L’AJEFNB se réjouit de la nomination de Maître Charles LeBlond, c.r., le 8 mars dernier, à la Cour d’appel du Nouveau-Brunswick.

Le juge LeBlond a fait carrière pendant plus de 36 ans au sein du cabinet Stewart McKelvey, où il a concentré sa pratique surtout sur le droit des assurances, de la construction, de la responsabilité professionnelle et des contentieux corporatifs et commerciaux.

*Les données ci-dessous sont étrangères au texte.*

(* ===== verification/Mpmc.v ===== *)
(** * The bounded MPMC queue (transport_disruptor.go), one atomic access at a time

    Any number of goroutines run [enqueue] and [dequeue] concurrently.  A step is one
    access to shared memory (an atomic load, store or compare-and-swap, or the plain
    read and writes of a cell's value); between steps the schedule is arbitrary.
    Cursors and sequence numbers are 64-bit words. *)
From S2P Require Import Prelude GoStd Level Field Record.
Local Open Scope Z_scope.

Record cell := mkCell { seq : Z; val : option LogRecord }.
Record mpmc := mkMpmc { buf : list cell; mask : Z; enq : Z; deq : Z }.

(** [n := 2; for n < size { n <<= 1 }], on 64-bit ints; [fuel] bounds the doublings
    (61 reach 2^62, beyond which no slice can be allocated and the shift overflows). *)
Fixpoint round_up (fuel : nat) (n size : Z) : Z :=
  match fuel with
  | O => n
  | S f => if n <? size then round_up f (i64 (Z.shiftl n 1)) size else n
  end.
Definition newMPMC (size : Z) : mpmc :=
  let n := round_up 61 2 size in
  mkMpmc (map (fun i => mkCell (u64 (Z.of_nat i)) None) (List.seq 0 (Z.to_nat n))) (u64 (n - 1)) 0 0.

(** Where a call to [enqueue v] or [dequeue] is. *)
Inductive QPC :=
| EStart (v : LogRecord)              (* about to load enq *)
| ELoop (v : LogRecord) (pos : Z)     (* about to load the cell's seq *)
| ECas (v : LogRecord) (pos : Z)      (* dif = 0: about to CompareAndSwap enq *)
| EWrite (v : LogRecord) (pos : Z)    (* claimed: about to write the cell's value *)
| EPub (v : LogRecord) (pos : Z)      (* about to store seq *)
| DStart
| DLoop (pos : Z)
| DCas (pos : Z)
| DRead (pos : Z)                     (* claimed: about to read the cell's value *)
| DClear (pos : Z) (x : option LogRecord)
| DRel (pos : Z) (x : option LogRecord).

Inductive QRes :=
| RGo (pc : QPC)                      (* still running *)
| REnq (ok : bool)                    (* enqueue returned *)
| RDeq (x : option LogRecord) (ok : bool).

(** What the queue did at a step. *)
Inductive QObs :=
| QClaim (v : LogRecord)              (* enqueue claimed the next position for v *)
| QTake                               (* dequeue claimed the next position *)
| QRet (pos : Z) (x : option LogRecord).  (* dequeue of position pos returned x *)

Definition idx (q : mpmc) (pos : Z) : nat := Z.to_nat (Z.land pos (mask q)).
Definition cell_at (q : mpmc) (pos : Z) : cell := default (mkCell 0 None) (buf q !! idx q pos).
Definition set_cell (pos : Z) (c : cell) (q : mpmc) : mpmc := mkMpmc (<[idx q pos := c]> (buf q)) (mask q) (enq q) (deq q).
Definition set_enq (z : Z) (q : mpmc) : mpmc := mkMpmc (buf q) (mask q) z (deq q).
Definition set_deq (z : Z) (q : mpmc) : mpmc := mkMpmc (buf q) (mask q) (enq q) z.

(** The next shared access of a call. *)
Definition qpc_step (pc : QPC) (q : mpmc) : mpmc * QRes * list QObs :=
  match pc with
  | EStart v => (q, RGo (ELoop v (enq q)), [])
  | ELoop v pos =>
      let dif := i64 (i64 (seq (cell_at q pos)) - i64 pos) in
      if dif =? 0 then (q, RGo (ECas v pos), [])
      else if dif <? 0 then (q, REnq false, [])
      else (q, RGo (EStart v), [])
  | ECas v pos =>
      if enq q =? pos then (set_enq (u64 (pos + 1)) q, RGo (EWrite v pos), [QClaim v])
      else (q, RGo (ELoop v pos), [])
  | EWrite v pos => (set_cell pos (mkCell (seq (cell_at q pos)) (Some v)) q, RGo (EPub v pos), [])
  | EPub v pos => (set_cell pos (mkCell (u64 (pos + 1)) (val (cell_at q pos))) q, REnq true, [])
  | DStart => (q, RGo (DLoop (deq q)), [])
  | DLoop pos =>
      let dif := i64 (i64 (seq (cell_at q pos)) - i64 (u64 (pos + 1))) in
      if dif =? 0 then (q, RGo (DCas pos), [])
      else if dif <? 0 then (q, RDeq None false, [])
      else (q, RGo DStart, [])
  | DCas pos =>
      if deq q =? pos then (set_deq (u64 (pos + 1)) q, RGo (DRead pos), [QTake])
      else (q, RGo (DLoop pos), [])
  | DRead pos => (q, RGo (DClear pos (val (cell_at q pos))), [])
  | DClear pos x => (set_cell pos (mkCell (seq (cell_at q pos)) None) q, RGo (DRel pos x), [])
  | DRel pos x =>
      (set_cell pos (mkCell (u64 (pos + mask q + 1)) (val (cell_at q pos))) q, RDeq x true, [QRet pos x])
  end.

(** ** The queue under any number of concurrent callers *)
Record QSys := mkQSys { qs_q : mpmc; qs_calls : gmap Z QPC }.

Inductive QEvent :=
| QEnqueue (t : Z) (v : LogRecord)
| QDequeue (t : Z)
| QStep (t : Z).

Definition qsys_step (e : QEvent) (s : QSys) : option (QSys * list QObs) :=
  match e with
  | QEnqueue t v => match qs_calls s !! t with None => Some (mkQSys (qs_q s) (<[t := EStart v]> (qs_calls s)), []) | _ => None end
  | QDequeue t => match qs_calls s !! t with None => Some (mkQSys (qs_q s) (<[t := DStart]> (qs_calls s)), []) | _ => None end
  | QStep t =>
      match qs_calls s !! t with
      | Some pc =>
          let '(q', r, os) := qpc_step pc (qs_q s) in
          Some (mkQSys q' (match r with RGo pc' => <[t := pc']> (qs_calls s) | _ => delete t (qs_calls s) end), os)
      | None => None
      end
  end.

Abbreviation qsys_run := (run_steps qsys_step).
Abbreviation qreach := (reaches qsys_step).

(** The values claimed, by position, and the positions dequeues returned. *)
Definition claims (tr : list QObs) : list LogRecord := omap (fun o => match o with QClaim v => Some v | _ => None end) tr.
Definition returned (tr : list QObs) : list (Z * option LogRecord) :=
  omap (fun o => match o with QRet p x => Some (p, x) | _ => None end) tr.

Lemma claims_app tr1 tr2 : claims (tr1 ++ tr2) = claims tr1 ++ claims tr2.
Proof. apply omap_app. Qed.
Lemma returned_app tr1 tr2 : returned (tr1 ++ tr2) = returned tr1 ++ returned tr2.
Proof. apply omap_app. Qed.

(** ** The size of the ring *)
Lemma round_up_pow2 fuel k size :
  (1 <= k)%Z -> k + Z.of_nat fuel <= 62 -> size <= 2 ^ (k + Z.of_nat fuel) ->
  exists k', k <= k' <= k + Z.of_nat fuel /\ round_up fuel (2 ^ k) size = 2 ^ k' /\ size <= 2 ^ k'.
Proof.
  revert k. induction fuel as [|f IH]; intros k Hk Hf Hs.
  - exists k. rewrite Z.add_0_r in Hs. split; [lia|done].
  - simpl round_up. destruct (Z.ltb_spec (2 ^ k) size) as [Hlt|Hge]; [|exists k; split; [lia|done]].
    assert (i64 (Z.shiftl (2 ^ k) 1) = 2 ^ (k + 1)) as ->.
    { rewrite Z.shiftl_mul_pow2, <-Z.pow_add_r by lia. apply i64_small. unfold is_i64.
      assert (0 < 2 ^ (k + 1) <= 2 ^ 62) by (split; [apply Z.pow_pos_nonneg; lia|apply Z.pow_le_mono_r; lia]). lia. }
    destruct (IH (k + 1)) as (k' & H1 & H2 & H3); [lia|lia|replace (k + 1 + Z.of_nat f) with (k + Z.of_nat (S f)) by lia; done|].
    exists k'. split; [lia|done].
Qed.

(** ** The invariant *)
Section Inv.
Context (k : Z) (Hk : 1 <= k <= 62).
Abbreviation n := (2 ^ k).

Lemma n_bounds : 2 <= n <= 2 ^ 62.
Proof.
  split; [change 2 with (2 ^ 1) at 1; apply Z.pow_le_mono_r; lia|apply Z.pow_le_mono_r; lia].
Qed.

(** Where each kind of claim holder is. *)
Definition writer (pc : QPC) : option (Z * LogRecord) := match pc with EWrite v p | EPub v p => Some (p, v) | _ => None end.
Definition reader (pc : QPC) : option Z := match pc with DRead p | DClear p _ | DRel p _ => Some p | _ => None end.

(** No call holds a claim. *)
Definition idle (m : gmap Z QPC) : Prop := map_Forall (fun _ pc => writer pc = None /\ reader pc = None) m.

Definition pc_ok (q : mpmc) (cl : list LogRecord) (pc : QPC) : Prop :=
  match pc with
  | EStart _ | DStart => True
  | ELoop _ p => 0 <= p <= enq q
  | ECas _ p => 0 <= p <= enq q /\ (p = enq q -> seq (cell_at q p) = p)
  | EWrite v p => 0 <= p < enq q /\ seq (cell_at q p) = p /\ cl !! Z.to_nat p = Some v
  | EPub v p => 0 <= p < enq q /\ seq (cell_at q p) = p /\ cl !! Z.to_nat p = Some v /\ val (cell_at q p) = Some v
  | DLoop p => 0 <= p <= deq q
  | DCas p => 0 <= p <= deq q /\ (p = deq q -> seq (cell_at q p) = p + 1)
  | DRead p => 0 <= p < deq q /\ seq (cell_at q p) = p + 1 /\ val (cell_at q p) = cl !! Z.to_nat p
  | DClear p x | DRel p x => 0 <= p < deq q /\ seq (cell_at q p) = p + 1 /\ x = cl !! Z.to_nat p
  end.

(** The cell at [i] serves position [p]: either free or being written for it, or
    published and being read or not. *)
Definition slot_ok (q : mpmc) (calls : gmap Z QPC) (cl : list LogRecord) (p : Z) : Prop :=
  0 <= p /\ p < deq q + n /\ enq q <= p + n /\
  ((seq (cell_at q p) = p /\ deq q <= p /\ (p < enq q -> exists t pc v, calls !! t = Some pc /\ writer pc = Some (p, v))) \/
   (seq (cell_at q p) = p + 1 /\ p < enq q /\ (p < deq q -> exists t pc, calls !! t = Some pc /\ reader pc = Some p) /\
    (deq q <= p -> val (cell_at q p) = cl !! Z.to_nat p))).

Record qinv (s : QSys) (tr : list QObs) : Prop := {
  qi_buf : length (buf (qs_q s)) = Z.to_nat n;
  qi_mask : mask (qs_q s) = n - 1;
  qi_enq : enq (qs_q s) = Z.of_nat (length (claims tr));
  qi_deq : 0 <= deq (qs_q s) <= enq (qs_q s);
  qi_pc : map_Forall (fun _ pc => pc_ok (qs_q s) (claims tr) pc) (qs_calls s);
  qi_slot : forall i, 0 <= i < n -> exists p, p mod n = i /\ slot_ok (qs_q s) (qs_calls s) (claims tr) p;
  qi_wuniq : forall t t' pc pc' p v v', qs_calls s !! t = Some pc -> qs_calls s !! t' = Some pc' ->
    writer pc = Some (p, v) -> writer pc' = Some (p, v') -> t = t';
  qi_runiq : forall t t' pc pc' p, qs_calls s !! t = Some pc -> qs_calls s !! t' = Some pc' ->
    reader pc = Some p -> reader pc' = Some p -> t = t';
  qi_ret : forall p x, (p, x) ∈ returned tr -> 0 <= p < deq (qs_q s) /\ x = claims tr !! Z.to_nat p /\
    forall t pc, qs_calls s !! t = Some pc -> reader pc <> Some p;
  qi_nodup : NoDup (returned tr).*1;
  qi_all : forall p, 0 <= p < deq (qs_q s) -> p ∈ (returned tr).*1 \/ exists t pc, qs_calls s !! t = Some pc /\ reader pc = Some p
}.

(** *** Cells *)
Definition shape (q : mpmc) : Prop := length (buf q) = Z.to_nat n /\ mask q = n - 1.

Lemma idx_mod q p : shape q -> idx q p = Z.to_nat (p mod n).
Proof.
  intros [_ Hm]. unfold idx. rewrite Hm. replace (n - 1) with (Z.ones k) by (rewrite Z.ones_equiv; lia).
  by rewrite Z.land_ones by lia.
Qed.

Lemma cell_at_set q p p' c :
  shape q -> cell_at (set_cell p c q) p' = if decide (p mod n = p' mod n) then c else cell_at q p'.
Proof.
  intros Hsh. pose proof n_bounds. unfold cell_at. rewrite (idx_mod (set_cell p c q)), (idx_mod q) by (destruct Hsh; split; simpl; rewrite ?length_insert; done).
  pose proof (Z.mod_pos_bound p n ltac:(lia)). pose proof (Z.mod_pos_bound p' n ltac:(lia)).
  unfold set_cell. simpl. rewrite idx_mod by done. destruct (decide (p mod n = p' mod n)) as [E|E].
  - rewrite E, list_lookup_insert_eq; [done|]. destruct Hsh as [-> _]. lia.
  - rewrite list_lookup_insert_ne; [done|]. intros E'. apply E. by apply Z2Nat.inj; [apply Z.mod_pos_bound; lia..|].
Qed.

Lemma cell_at_congr q p p' : shape q -> p mod n = p' mod n -> cell_at q p = cell_at q p'.
Proof. intros Hs E. unfold cell_at. by rewrite !idx_mod, E by done. Qed.

Lemma mod_succ p : (p + 1) mod n <> p mod n.
Proof.
  pose proof n_bounds. intros E. assert ((p + 1 - p) mod n = 0) as E'.
  { rewrite Zminus_mod, E, Z.sub_diag. by apply Z.mod_0_l; lia. }
  replace (p + 1 - p) with 1 in E' by lia. rewrite Z.mod_small in E'; lia.
Qed.

Lemma mod_close p p' : p mod n = p' mod n -> - n < p - p' < n -> p = p'.
Proof.
  pose proof n_bounds. intros E Hr. assert ((p - p') mod n = 0) as E'.
  { rewrite Zminus_mod, E, Z.sub_diag. by apply Z.mod_0_l; lia. }
  apply Z.mod_divide in E' as [c Hc]; [|lia]. clear E. revert Hc Hr. generalize dependent n. intros m ? ? ?.
  assert (c = 0) by nia. lia.
Qed.

(** *** Threads *)
Definition upd (t : Z) (o : option QPC) (m : gmap Z QPC) : gmap Z QPC :=
  match o with Some pc => <[t := pc]> m | None => delete t m end.

#[global] Arguments upd : simpl never.

Lemma upd_lookup t o m t' : upd t o m !! t' = if decide (t' = t) then o else m !! t'.
Proof.
  unfold upd. destruct o as [pc|], (decide (t' = t)) as [->|Hn];
    by rewrite ?lookup_insert_eq, ?lookup_insert_ne, ?lookup_delete_eq, ?lookup_delete_ne by congruence.
Qed.

(** The thread that owns position [p0]'s cell. *)
Definition owner (pc : QPC) (p0 : Z) : Prop := (exists v, writer pc = Some (p0, v)) \/ reader pc = Some p0.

Le juge LeBlond a occupé le poste de président du Barreau du N.-B., de 2000 à 2001 et a présidé le Comité de discipline pendant plus de dix ans. Il a été nommé conseiller de la Reine en 1999 et a été intronisé comme Fellow de l’American College of Trial Lawyers en 2009. Il a également siégé à plusieurs conseils d’administration, dont ceux d’Enterprise Saint John, du Musée du Nouveau-Brunswick, du Conseil Communautaire Samuel de Champlain (Association régionale de la communauté francophone de Saint-Jean), de Ski alpin Nouveau-Brunswick, de NB Sailing, de Downtown Moncton Centreville Inc. et des Olympiques spéciaux Nouveau-Brunswick.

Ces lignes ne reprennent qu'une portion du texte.